[Saved data entries]

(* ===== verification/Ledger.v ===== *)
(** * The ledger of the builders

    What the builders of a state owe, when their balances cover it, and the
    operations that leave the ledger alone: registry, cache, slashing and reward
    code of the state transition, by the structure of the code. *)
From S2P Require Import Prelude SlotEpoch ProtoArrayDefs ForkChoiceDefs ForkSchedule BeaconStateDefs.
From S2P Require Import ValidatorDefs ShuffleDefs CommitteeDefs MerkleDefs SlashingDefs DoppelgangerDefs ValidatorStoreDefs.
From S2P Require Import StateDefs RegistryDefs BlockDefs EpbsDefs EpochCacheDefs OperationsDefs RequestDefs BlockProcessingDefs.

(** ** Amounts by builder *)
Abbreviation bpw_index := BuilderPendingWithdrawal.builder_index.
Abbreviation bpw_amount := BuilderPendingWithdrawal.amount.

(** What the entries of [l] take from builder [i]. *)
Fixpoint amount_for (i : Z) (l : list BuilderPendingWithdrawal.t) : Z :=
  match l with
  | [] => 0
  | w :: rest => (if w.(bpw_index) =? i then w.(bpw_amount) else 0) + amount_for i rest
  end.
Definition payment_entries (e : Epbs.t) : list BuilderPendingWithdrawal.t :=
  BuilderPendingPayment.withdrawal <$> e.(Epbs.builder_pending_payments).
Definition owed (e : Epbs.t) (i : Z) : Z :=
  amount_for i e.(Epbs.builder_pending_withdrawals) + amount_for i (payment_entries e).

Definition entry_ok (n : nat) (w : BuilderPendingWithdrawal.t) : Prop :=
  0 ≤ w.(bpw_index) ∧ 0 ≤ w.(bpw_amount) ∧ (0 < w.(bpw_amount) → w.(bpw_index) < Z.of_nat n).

- EXERCISE PROMPT:
Your answer must be the number of lines above that contain the word "list", stated alone.

- ANSWER TO THIS TASK:
2